Before the divorce his plan was to retire and live in Spain but the change of fortune meant the move to a hotter climate would have to wait.
Chapter Twelve
THE GREEK RESTAURANT
Following the incident at the Five Bells pub, schoolteacher Barry Turner was in the ambulance with the medics desperately fighting to keep him alive. At the same time, four miles away the black Mercedes 4x4 pulled into the car park on Stonebridge High Street and the three men got out.
Kevin O’Connor walked round to the boot of the vehicle. He reached into a brown brief case and counted out ten of the fake twenty-pound notes from the stash of £5,000, put them into his wallet and closed the boot.
The three men walked up the road to the Greek Taverna restaurant.
The restaurant was a family run business. Originally it had been two shops that owner Stavros Kappas had bought twenty-two years earlier and converted into a restaurant himself. It had twelve tables plus in the corner was a small stage where live music acts and belly dancers performed on Saturday nights.
However, tonight was a Wednesday and the venue was only serving food and drink.
Seven of the tables were already occupied when the three men walked through the outer door, then through the inner door that served as a windbreaker.
They were shown to a table along the back wall by a waitress who sounded more East European than Greek.
The other occupants of the restaurant included a group of four in their fifties who looked like they were celebrating a birthday and two lots of families with young children. Three tables were young couples and a table close to where the three new arrivals were seated were two men, one in his fifties and the other probably in his mid-twenties. The two men were holding hands across the table and from the way he was dressed the older one had money. The most obvious thing being the Rolex Oyster gold watch wrapped around his left wrist and large gold bracelet on his right wrist. Kevin O’Connor knew enough to tell the difference between a fake Rolex and the real thing from twenty yards. And this was definitely the genuine article.
Kevin had also noticed the key fob with a Bentley emblem on the table and recalled a few minutes earlier he had spotted a Continental convertible in the car park.
Kevin and his two ‘business associates’, who were actually his sons Lennox, twenty-two, and twenty-four-year-old Tyson, looked over the menu and ordered the six course Mega Meze dishes. They also ordered two bottles of expensive wine. Price was not their main concern. After all, the money they would be handing over to pay for it wasn’t worth the paper it was printed on.
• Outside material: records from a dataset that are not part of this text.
(* ===== verification/CacheWiringProofs.v ===== *)
(** * Isolation of cached responses

    Whatever requests and configuration swaps interleave, a response served from
    the exact-match cache was stored by a request of the same generation, path,
    body, client key and forwarded headers; one served from the semantic cache by
    a request of the same path, model, client key and forwarded headers, under the
    same privacy requirement.  The client key and the headers are those the
    configuration of each handler, at the moment it computed its key or scope,
    makes it look at.  Both hold up to a SHA-256 collision of the texts that are
    hashed. *)

From Stdlib Require Import SpecFloat Ascii.
From S2P Require Import Prelude Config Hash Text Router LinkedList Cache CacheProofs Semantic EventStream EventStreamProofs Json SSE Emitters Decoders CacheWiring.

(** ** Reading back the context of a key *)

(** A text inside a JSON string: quotes only after a backslash. *)
Fixpoint escaped (l : list Z) : bool :=
  match l with
  | [] => true
  | b :: l => if b =? 92 then match l with [] => false | _ :: l => escaped l end
              else negb (b =? 34) && escaped l
  end.
Lemma escaped_app n : forall l m, (length l <= n)%nat -> escaped l = true -> escaped m = true -> escaped (l ++ m) = true.
Proof.
  induction n as [|n IH]; intros [|b l] m Hn Hl Hm; try done; cbn [length] in Hn; [lia|]. cbn [app escaped] in *.
  destruct (b =? 92).
  - destruct l as [|c l]; [done|]. cbn [app]. apply IH; [cbn in Hn; lia|done|done].
  - apply andb_prop in Hl as [-> Hl]. apply IH; [lia|done|done].
Qed.
Lemma escaped_cut n : forall l m r r', (length l <= n)%nat -> escaped l = true -> escaped m = true ->
  l ++ 34 :: r = m ++ 34 :: r' -> l = m /\ r = r'.
Proof.
  induction n as [|n IH]; intros [|b l] [|b' m] r r' Hn Hl Hm He; cbn [length app] in *; try lia.
  - by injection He.
  - injection He as <- _. discriminate Hm.
  - by injection He.
  - injection He as <- _. discriminate Hm.
  - injection He as -> _. discriminate Hl.
  - injection He as <- He. cbn [escaped] in Hl, Hm. destruct (b =? 92).
    + destruct l as [|c l], m as [|c' m]; try done. cbn [app] in He. injection He as <- He.
      destruct (IH l m r r') as [-> ->]; [cbn in Hn; lia|done..].
    + apply andb_prop in Hl as [_ Hl], Hm as [_ Hm]. destruct (IH l m r r') as [-> ->]; [lia|done..].
Qed.

Lemma escaped_plain l : Forall (fun b => b <> 34 /\ b <> 92) l -> escaped l = true.
Proof.
  induction 1 as [|b l [H1 H2] _ IH]; [done|]. cbn [escaped]. destruct (Z.eqb_spec b 92); [done|].
  by destruct (Z.eqb_spec b 34).
Qed.
Lemma hex_digit_plain z : 0 <= z < 16 -> byte_of (hex_digit z) <> 34 /\ byte_of (hex_digit z) <> 92.
Proof. intros Hz. unfold byte_of, hex_digit. destruct (Z.ltb_spec z 10); rewrite N_ascii_embedding by lia; lia. Qed.
Lemma escape_byte_escaped b : 0 <= b < 128 -> escaped (escape_byte b) = true.
Proof.
  intros Hb. unfold escape_byte. destruct ((b =? 92) || (b =? 34)) eqn:E1; [done|].
  do 5 (match goal with |- escaped (if ?t then _ else _) = _ => destruct t; [done|] end).
  apply orb_false_iff in E1 as [E1 E1'].
  destruct ((b <? 32) || (b =? 60) || (b =? 62) || (b =? 38)).
  - apply (escaped_app 4); [done|done|]. apply escaped_plain. unfold hex2.
    pose proof (Z.mod_pos_bound b 16). pose proof (Z.div_pos b 16). pose proof (Z.div_lt_upper_bound b 16 16).
    repeat apply Forall_cons_2; [apply hex_digit_plain; lia..|by apply Forall_nil_2].
  - apply escaped_plain. repeat constructor; lia.
Qed.
Lemma escape_rune_escaped b s : 128 <= b -> escaped (escape_rune (take (rune_width (b :: s)) (b :: s))) = true.
Proof.
  intros Hb. unfold escape_rune. destruct (_ <=? 1)%nat eqn:El; [done|]. do 2 (case_bool_decide; [done|]).
  apply Nat.leb_gt in El. apply escaped_plain. eapply Forall_impl; [by apply rune_high|]. cbn. lia.
Qed.
Lemma quote_escaped fuel : forall s, Forall is_byte s -> escaped (quote_loop fuel s) = true.
Proof.
  induction fuel as [|fuel IH]; intros [|b s] Hs; try done. cbn [quote_loop]. pose proof Hs as [Hb Hs']%Forall_cons. unfold is_byte in Hb.
  destruct (Z.ltb_spec b 128); (eapply escaped_app; [done| |]).
  - apply escape_byte_escaped. lia.
  - by apply IH.
  - by apply escape_rune_escaped.
  - by apply IH, Forall_drop.
Qed.
(** A JSON string can be cut off a text in one way only. *)
Lemma Marshal_cut s s' r r' : Marshal s ++ r = Marshal s' ++ r' -> Marshal s = Marshal s' /\ r = r'.
Proof.
  unfold Marshal. rewrite <- !app_assoc. cbn [app]. intros [= He].
  eapply escaped_cut in He as [-> ->]; [done|done|apply quote_escaped, bytes_range..].
Qed.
As he waited the arrival of his starter, Kevin overheard a few words from the nearby table that made him pay attention. His two tablemates were chatting and he kicked them under the table. They understood immediately and the conversation they were having ended abruptly.
The main words the Irishman had heard so far were “painting”, “worth a fortune” and “poor old dear didn’t have a clue”.
Over his lifetime, Kevin had acquired many skills, one of which was to listen to other people’s conversations at the same time as appearing otherwise occupied and in a world of his own. He gave no clue he could hear what the two men were discussing but in truth, he was taking in every word he could with great interest.